Reply with nothing but how many lines in the entries below include "eapply".

## Data extract

══════════════════════════════

Lemma sensitivity_reads s v :
  acc (JObj s) v -> reference s = Some "#/$defs/sensitivity" ->
  reads read_sensitivity (sensitivity_is v) v.
Proof.
  intros Hs Hr. pose proof (accepts_reference _ _ _ _ _ _ Hs Hr eq_refl) as Hv.
  destruct (accepts_object _ _ _ _ Hv eq_refl) as [o ->]. unfold reads, read_sensitivity.
  field "levels" Hv (fun x H => strings_non_empty token _ _ x H
    eq_refl eq_refl eq_refl eq_refl (fun y Hy => identifier_ref _ y Hy eq_refl)) as levels Hlevels.
  needed "unclassified_default" Hv (fun x H => identifier_reads _ x H eq_refl) as level Hlevel.
  field "pii_escalation" Hv (fun x H => names_reads _ x H eq_refl eq_refl
    (ex_intro _ _ (conj eq_refl eq_refl))) as escalation Hescalation.
  eexists. split; [done|]. split; simpl.
  - destruct (accepts_required _ _ _ _ _ "levels" Hv eq_refl) as [w Hw];
      [by apply requires_In|]. destruct levels as [l|]; simpl in Hlevels; [|by rewrite Hlevels in Hw].
    destruct Hlevels as (y & Hy & [-> _] & Hne). by exists l.
  - by destruct Hlevel as [-> _].
  - intros m ->. simpl in Hescalation. destruct Hescalation as (y & Hy & Hm). rewrite Hy. exact Hm.
Qed.

(** One of the strategies of the enumeration. *)
Lemma strategy_reads s v :
  acc (JObj s) v ->
  own s "enum" = Some (JArr (map JStr ["heuristic"; "cheapest"; "latency"; "learned"])) ->
  reads read_string (is_text (fun t => t ∈ ["heuristic"; "cheapest"; "latency"; "learned"]) v) v.
Proof.
  intros Hv Hl. pose proof (accepts_enum _ _ _ _ _ Hv Hl) as H.
  apply existsb_exists in H as (e & He & Hsame). apply in_map_iff in He as (t & <- & Ht).
  destruct v as [| |n|u| |]; simpl in Hsame; try done; try by rewrite andb_false_r in Hsame.
  apply String.eqb_eq in Hsame as <-. exists t. split; [done|]. split; [done|].
  by apply list_elem_of_In.
Qed.

(** How a parsed policy reads the document it comes from. *)
Record document_is (doc : json) (p : RoutePolicy) : Prop := {
  di_groups : exists o, prop (Some doc) "groups" = Some (JObj o) /\
    entries_read (fun name _ tiers => Forall (tier_ok name) tiers) o (rp_groups p);
  di_default : prop (Some doc) "default_group" = Some (JStr (rp_defaultGroup p));
  di_quality : forall k g, (k, g) ∈ rp_qualityToGroup p ->
    (k, JStr g) ∈ entries_of (prop (Some doc) "quality_to_group");
  di_qualities : forall q, is_Some (own (rp_qualityToGroup p) (quality_name q));
  di_order : field_is (is_texts token) doc "group_order" (rp_groupOrder p);
  di_sensitivity : field_is sensitivity_is doc "sensitivity" (rp_sensitivity p);
  di_data_policy : field_is (fun v m => exists o, v = JObj o /\
    entries_read (fun _ _ => rule_ok) o m) doc "data_policy" (rp_dataPolicy p);
  di_use_cases : field_is (fun v m => exists o, v = JObj o /\
    entries_read (fun _ => bar_is) o m) doc "use_cases" (rp_useCases p)
}.
(** Reservations held under [i] are those of the keys in [reserved_]. *)
Lemma reserve_loop_holds rt est now statuses keys reserved_ s adm reserved' s' :
  (forall q, q ∈ keys -> q ∈ map (fun s => m_key (s_matched s)) statuses) ->
  (forall k, holds k i s -> exists m, m ∈ reserved_ /\ m_key (s_matched m) = k) ->
  reserve_loop others rt i est now statuses keys reserved_ s = (adm, reserved', s') ->
  (forall k, holds k i s' -> match adm with
     | Granted => exists m, m ∈ reserved' /\ m_key (s_matched m) = k
     | _ => False end).
Proof.
  revert reserved_ s. induction keys as [|key keys IH]; intros reserved_ s Hkeys Hinv Hloop k Hk;
    simpl in Hloop.
  { injection Hloop as <- <- <-. by apply Hinv. }
  destruct (store_reserve _ _) as [r s1] eqn:Hr.
  assert (Hrest : forall q, q ∈ keys -> q ∈ map (fun s => m_key (s_matched s)) statuses)
    by set_solver.
  assert (Hrel : forall s0, (forall k, holds k i s0 ->
      exists m, m ∈ reserved_ /\ m_key (s_matched m) = k) ->
      forall k, ~ holds k i (release others i est reserved_ s0)).
  { intros s0 Hs0 q Hq. apply release_holds in Hq as [Hq Hno].
    destruct (Hs0 q Hq) as (m & Hm & Hmk). by apply (Hno eq_refl m Hm). }
  destruct r as [r|e].
  - assert (Hs1 : forall q, holds q i s1 -> holds q i s \/ rr_ok r = true /\ q = key).
    { intros q Hq. destruct (law_reserve _ _ _ _ _ _ Hr Hq) as [?%others_hold|(? & ? & _)]; [by left|by right]. }
    destruct (rr_ok r) eqn:Hok.
    + refine (IH _ _ Hrest _ Hloop k Hk). intros q Hq.
      destruct (Hs1 q Hq) as [Hq'|[_ ->]].
      * destruct (Hinv q Hq') as (m & Hm & Hmk). exists m. set_solver.
      * destruct (on_key_head statuses key) as (m & -> & Hmk); [set_solver|].
        exists m. set_solver.
    + assert (Hinv1 : forall q, holds q i s1 ->
        exists m, m ∈ reserved_ /\ m_key (s_matched m) = q).
      { intros q Hq. destruct (Hs1 q Hq) as [Hq'|[? _]]; [by apply Hinv|done]. }
      destruct (tightest key statuses) as [b|].
      * injection Hloop as <- <- <-. by apply (Hrel _ Hinv1) in Hk.
      * refine (IH _ _ Hrest _ Hloop k Hk). intros q Hq.
        by apply (Hrel _ Hinv1) in Hq.
  - assert (Hinv1 : forall q, holds q i s1 ->
        exists m, m ∈ reserved_ /\ m_key (s_matched m) = q).
    { intros q Hq. apply Hinv, (others_hold (before_reserve key)). by eapply law_reserve_throw. }
    destruct (bc_onStoreError (rt_config rt)), (tightest key statuses) as [b|];
      try (by refine (IH _ _ Hrest Hinv1 Hloop k Hk)).
    injection Hloop as <- <- <-. by apply (Hrel _ Hinv1) in Hk.
Qed.
End Accounting.

(** ** Properties: the handler *)

Section Properties.
Context {St : Type} `{BudgetStoreLaws St} {Err Resp : Type}.
Variable urlOrigin : string -> option string.
Variable scan : any -> list string.
Variable estimateCost : string -> string -> num -> any -> option num.
Variable stringify_length : any -> Z.
Variable JSON_parse : string -> option json.
Variable providerOf : obj string -> option string.

Definition handle (next : any -> option PSRoute -> St -> result Err Resp * St)
    (others : Moment -> St -> St) (drain : Resp -> St -> St) (free_of_charge : Resp -> bool)
    (actualCost : option PSRoute -> Resp -> option num) :=
  psBudget urlOrigin scan estimateCost stringify_length JSON_parse providerOf
    next others drain free_of_charge actualCost.

Lemma read_used_holds keys now s used s' id k :
  read_used keys now s = (used, s') -> holds k id s' -> holds k id s.
Proof.
  unfold read_used. destruct (store_read keys (num_of_Z now) s) as [us s1] eqn:Hr.
  destruct us; intros [= _ <-]; by eapply law_read.
Qed.

Lemma statuses_keys matched used :
  map (fun s => m_key (s_matched s)) (statuses_of matched used) = map m_key matched.
Proof. unfold statuses_of. by rewrite map_map. Qed.

(** Nothing is held under an id. *)
Definition holds_none (id : string) (s : St) : Prop := forall k, ~ holds k id s.

(** What the reservations of an admitted call hold, and that they are on counters
    of its budgets; a call that is not admitted holds nothing. *)
Lemma reserved_cover others rt id est now matched used s adm reserved_ s' :
  (forall t, never_holds id (others t)) -> holds_none id s ->
  match used with
  | Some _ => reserve_loop others rt id est now (statuses_of matched used) (keys_of matched) [] s
  | None => (Granted, [], s)
  end = (adm, reserved_, s') ->
  (forall k, holds k id s' -> match adm with
     | Granted => exists m, m ∈ reserved_ /\ m_key (s_matched m) = k | _ => False end) /\
  (adm = Granted -> forall x, x ∈ reserved_ -> m_key (s_matched x) ∈ keys_of matched).
Proof.
  intros Hoth Hs Hadm. destruct used as [used|].
  2: { injection Hadm as <- <- <-. split; [intros k Hk; by apply Hs in Hk|].
       intros _ x Hx. by apply elem_of_nil in Hx. }
  split.
  - eapply reserve_loop_holds; [exact Hoth| | |exact Hadm].
    + intros q Hq. rewrite statuses_keys. apply keys_of_in in Hq as (x & Hx & <-).
      apply list_elem_of_In, in_map. by apply list_elem_of_In.
    + intros k Hk. by apply Hs in Hk.
  - intros -> x Hx. apply keys_of_in.
    destruct (reserve_loop_sub _ _ _ _ _ _ _ _ _ _ _ _ Hadm x Hx) as [Hn|Hn];
      [by apply elem_of_nil in Hn|].
    unfold statuses_of in Hn. apply list_elem_of_In, in_map_iff in Hn as (y & <- & Hy).
    exists y. by rewrite list_elem_of_In.
Qed.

══════════════════════════════

## Written response
3